Italian sculptor (1853–1937)

Francesco Jerace (26 July 1853 – 18 January 1937) was an Italian sculptor.

==Biography==
He was born at Polistena in Calabria, in the Kingdom of the Two Sicilies. He trained locally under his grandfather, a sculptor, but moved to Naples where he frequented the Neapolitan Academy of Fine Arts under Tito Angelini.

In 1878, he displayed sculptures of Eve and Lucifer and Guappatiello (Neapolitan Street Boy) in 1878 at the Neapolitan Exhibition. In 1880, he displayed sculptures of Victa (bust, allegory of a conquered, yet not defeated Poland under the partitions of Russia, Prussia and Austria), Marion, and the Legionnaires of Germanicus at the National Exhibition in Turin.

The Legionnaire sculpture was interpreted by the critic Salazar as a response to the Hermannsdenkmal, then a recently erected monument in Germany to Arminius, the Germanic general that vanquished the Roman Varro in the Battle of the Teutoburg Forest. Germanicus was viewed by later historians as Augustus' response to the defeat as well as the loss of the legionary eagles, and called the Avenger of Varro. One soldier blows a horn, the other raises a flag, and the third inscribes on stone the defeated Germania; about them is the booty of war. The statue won first prize at Turin.

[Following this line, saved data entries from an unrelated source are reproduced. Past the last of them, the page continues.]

(** C3, amended: for a sample without negative elements and with a
    positive one, [histogram] without [density] returns the raw integer
    counts of the sample over the default edges; with [density], when the
    bins have positive width and at least one element is counted, it
    returns over the same edges each bin's count divided by (total of the
    counts * bin width).  The total is the number of elements counted: never
    more than the number of non-zero elements, hence not the sample size
    when the sample contains a zero. *)
Theorem histogram_normalisation (arr : list R) (kw_raw kw_density : kwargs) :
  Forall (fun x => 0 <= x) arr ->
  Exists (fun x => 0 < x) arr ->
  normalize kw_raw = false ->
  normalize kw_density = true ->
  exists counts edges,
    histogram arr None kw_raw = Ok (Counts counts, edges)
    /\ counts = bin_counts arr edges
    /\ (np_sum counts <= length (nonzero arr))%nat
    /\ (Forall (fun w => 0 < w) (np_diff edges) ->
        np_sum counts <> 0%nat ->
        histogram arr None kw_density
        = Ok (Densities
                (map (fun cw => INR (fst cw) / (INR (np_sum counts) * snd cw))
                     (combine counts (np_diff edges))),
              edges)).
Proof.
  intros Hpos Hex Hraw Hden.
  pose proof (Exists_pos_nonzero arr Hex) as Hnz.
  exists (bin_counts arr (default_edges arr)), (default_edges arr).
  split; [now apply histogram_default_counts |].
  split; [reflexivity |].
  split; [now apply default_counts_nonzero |].
  intros Hw HS.
  rewrite histogram_default, logbins_default by assumption.
  simpl bind. unfold np_histogram.
  rewrite default_edges_increasing by assumption. rewrite Hden. simpl negb. cbv iota.
  set (counts := bin_counts arr (default_edges arr)) in *.
  rewrite (mapM_Ok _ (fun cw => INR (fst cw) / (INR (np_sum counts) * snd cw))).
  - reflexivity.
  - apply Forall_forall. intros [c w] Hin. simpl fst. simpl snd.
    apply in_combine_r in Hin. rewrite Forall_forall in Hw. specialize (Hw w Hin).
    assert (HS' : INR (np_sum counts) <> 0) by now apply not_0_INR.
    rewrite np_div_nonzero by lra. simpl bind.
    rewrite np_div_nonzero by exact HS'. f_equal. field. split; lra.
Qed.

Lemma histogram_normalisation_witness :
  let arr := [1; 2; 4] in
  exists counts edges,
    histogram arr None [] = Ok (Counts counts, edges)
    /\ counts = bin_counts arr edges
    /\ (np_sum counts <= length (nonzero arr))%nat
    /\ histogram arr None [(density, PyBool true)]
       = Ok (Densities
               (map (fun cw => INR (fst cw) / (INR (np_sum counts) * snd cw))
                    (combine counts (np_diff edges))),
             edges).
Proof.
  assert (Hpos : Forall (fun x => 0 <= x) [1; 2; 4]) by (repeat constructor; lra).
  assert (Hex : Exists (fun x => 0 < x) [1; 2; 4]) by (apply Exists_cons_hd; lra).
  destruct (histogram_normalisation [1; 2; 4] [] [(density, PyBool true)]
              Hpos Hex eq_refl eq_refl)
    as (counts & edges & Hraw & Hcounts & Hle & Hdensity).
  intros arr. exists counts, edges.
  split; [exact Hraw |]. split; [exact Hcounts |]. split; [exact Hle |].
  pose proof (Exists_pos_nonzero _ Hex) as Hnz.
  rewrite (histogram_default_counts _ _ Hpos Hnz density_off) in Hraw.
  apply Ok_Counts_inj in Hraw as [Hc He].
  assert (Hlt : min_nonzero [1; 2; 4] < max_element [1; 2; 4]).
  { destruct (np_min_nonzero _ Hnz) as [_ [_ Hmin]].
    destruct (np_max_element _ (nonzero_nonempty _ Hnz)) as [_ [_ Hmax]].
    assert (H1 : min_nonzero [1; 2; 4] <= 1).
    { apply Hmin. apply In_nonzero. split; [now left | lra]. }
    assert (H4 : 4 <= max_element [1; 2; 4]).
    { apply Hmax. simpl. auto. }
    lra. }
  apply Hdensity.
  - rewrite <- He. now apply default_widths_pos.
  - rewrite <- Hc.
    rewrite (default_counts_sum _ Hpos Hnz (spread_length _ Hnz Hlt)).
    rewrite nonzero_all_pos by (repeat constructor; lra).
    simpl. discriminate.
Defined.

(** ** Sum of the raw counts *)




(** ** Caller-supplied edges *)

(** C10: an array of two or more edges makes [not bins] fail, whatever the
    sample and the options are. *)
Theorem histogram_array_bins (arr bins : list R) (kw : kwargs) :
  (2 <= length bins)%nat ->
  histogram arr (Some bins) kw = Raise (ValueError ambiguous_msg).
Proof.
  intros H. destruct bins as [| e0 [| e1 rest]]; simpl in H; try lia.
  reflexivity.
Qed.

Lemma histogram_array_bins_witness :
  histogram [1; 2; 4] (Some [1; 10; 100]) [] = Raise (ValueError ambiguous_msg).
Proof.
  apply (histogram_array_bins [1; 2; 4] [1; 10; 100] []). simpl. lia.
Defined.

(** ** Failure of [histogram] on the default path *)

Lemma nonzero_nil_iff (arr : list R) :
  nonzero arr = [] <-> Forall (fun x => x = 0) arr.
Proof.
  split.
  - intros H. apply Forall_forall. intros x Hx.
    destruct (Req_dec_T x 0) as [E | E]; [exact E | exfalso].
    assert (Hin : In x (nonzero arr)) by (apply In_nonzero; now split).
    rewrite H in Hin. destruct Hin.
  - intros H. destruct (nonzero arr) as [| x l] eqn:E; [reflexivity | exfalso].
    assert (Hin : In x (nonzero arr)) by (rewrite E; now left).
    apply In_nonzero in Hin as [Hin Hne].
    rewrite Forall_forall in H. now apply Hne, H.
Qed.

Lemma np_histogram_no_raise (a bins : list R) (d : bool) :
  increasing bins = true -> no_raise (np_histogram a bins d).
Proof.
  intros H. unfold no_raise, np_histogram. rewrite H. simpl negb. cbv iota.
  destruct d; never_tac.
Qed.

Lemma positive_minimum_nonneg (arr : list R) :
  nonzero arr <> [] -> 0 < min_nonzero arr -> Forall (fun x => 0 <= x) arr.
Proof.
  intros H Hm. destruct (np_min_nonzero arr H) as [_ [_ Hmin]].
  apply Forall_forall. intros x Hx.
  destruct (Req_dec_T x 0) as [-> | Hne]; [lra |].
  assert (Hin : In x (nonzero arr)) by (apply In_nonzero; now split).
  specialize (Hmin x Hin). lra.
Qed.

Lemma histogram_default_no_raise (arr : list R) (kw : kwargs) :
  nonzero arr <> [] -> no_raise (histogram arr None kw).
Proof.
  intros H. rewrite histogram_default.
  destruct (min_nonzero_in arr H) as [_ Hne].
  destruct (Rlt_dec (min_nonzero arr) 0) as [Hneg | Hnn].
  - rewrite logbins_negative by assumption. simpl. apply never_NonFinite.
  - assert (Hm : 0 < min_nonzero arr) by lra.
    pose proof (positive_minimum_nonneg arr H Hm) as Hpos.
    rewrite logbins_default by assumption. simpl bind.
    apply never_bind; [| intros h; apply never_Ok].
    apply np_histogram_no_raise. now apply default_edges_increasing.
Qed.

(** C4, as stated, fails: a sample of negative numbers has no strictly
    positive element, and [histogram] raises nothing on it. *)
Lemma negative_sample_counterexample :
  Forall (fun x => ~ 0 < x) [-1; -2]
  /\ histogram [-1; -2] None [] = NonFinite
  /\ forall e, histogram [-1; -2] None [] <> Raise e.
Proof.
  assert (Hin : In (-1) (nonzero [-1; -2])).
  { apply In_nonzero. split; [now left | lra]. }
  assert (Hnz : nonzero [-1; -2] <> []).
  { intros E. rewrite E in Hin. destruct Hin. }
  assert (Hm : min_nonzero [-1; -2] < 0).
  { destruct (np_min_nonzero _ Hnz) as [_ [_ Hmin]]. specialize (Hmin _ Hin). lra. }
  assert (Heq : histogram [-1; -2] None [] = NonFinite).
  { rewrite histogram_default, logbins_negative by assumption. reflexivity. }
  split; [| split].
  - repeat constructor; lra.
  - exact Heq.
  - intros e. rewrite Heq. discriminate.
Qed.

(** C4, amended: with default bins [histogram] fails exactly when the
    sample has no non-zero element, that is when it is empty or all zeros,
    and the error is the same in both cases (the [ValueError] of the
    minimum of an empty selection); a sample with a negative element
    raises nothing. *)
Theorem histogram_fails_iff_no_nonzero (arr : list R) (kw : kwargs) :
  ((exists e, histogram arr None kw = Raise e) <-> Forall (fun x => x = 0) arr)
  /\ (forall e, histogram arr None kw = Raise e ->
                e = ValueError (zero_size_msg "minimum")).
Proof.
  assert (Hzero : nonzero arr = [] ->
                  histogram arr None kw = Raise (ValueError (zero_size_msg "minimum"))).
  { intros E. rewrite histogram_default, logbins_all_zero by exact E. reflexivity. }
  assert (Hnz : forall e, histogram arr None kw = Raise e -> nonzero arr = []).
  { intros e He. destruct (nonzero arr) as [| x l] eqn:E; [reflexivity | exfalso].
    apply (histogram_default_no_raise arr kw) with (e := e).
    - rewrite E. discriminate.
    - exact I.
    - exact He. }
  split; [split |].
  - intros [e He]. apply nonzero_nil_iff. now apply (Hnz e).
  - intros H. eexists. apply Hzero. now apply nonzero_nil_iff.
  - intros e He. rewrite (Hzero (Hnz e He)) in He. now injection He as <-.
Qed.

(** ** The default edges *)

Lemma spec_numBins_eq (n : nat) :
  (1 <= n)%nat -> spec_numBins n = (Nat.log2_up n + 1)%nat.
Proof.
  intros Hn. unfold spec_numBins. rewrite ceil_log2 by exact Hn.
  now rewrite Nat2Z.id.
Qed.

Lemma spec_edges_eq (numBins : nat) (arrMin arrMax : R) :
  spec_edges numBins arrMin arrMax
  = log_edges (log10 arrMin) (log10 arrMax) numBins.
Proof.
  unfold spec_edges, log_edges. apply map_ext_in. intros i Hi.
  apply in_seq in Hi. f_equal. unfold linspace_step.
  destruct (1 <? numBins)%nat eqn:E.
  - ring.
  - apply Nat.ltb_ge in E. assert (i = 0%nat) by lia. subst i. simpl INR. ring.
Qed.

Lemma positives_nonneg (arr : list R) :
  Forall (fun x => 0 <= x) arr -> positives arr = nonzero arr.
Proof.
  intros H. unfold positives, nonzero. apply filter_ext_in. intros x Hx.
  rewrite Forall_forall in H. specialize (H x Hx).
  destruct (Req_dec_T x 0) as [-> | Hne].
  - rewrite Reqb'_true by reflexivity. now rewrite Rltb'_false by lra.
  - rewrite Reqb'_false by exact Hne. now rewrite Rltb'_true by lra.
Qed.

In 1894, he displayed a sculpture of Vittoria Colonna at the Exhibition of the Brera Academy. In 1895, he displayed a controversial sculpture of Beethoven at the Venice International Exhibition. The sculpture, now in a cloister of the Music Conservatory San Pietro a Majella, depicts the composer reclining upon a large, rough rock. Restless, turning to the side, he peers to the distance with a composition on paper strewn on the rock.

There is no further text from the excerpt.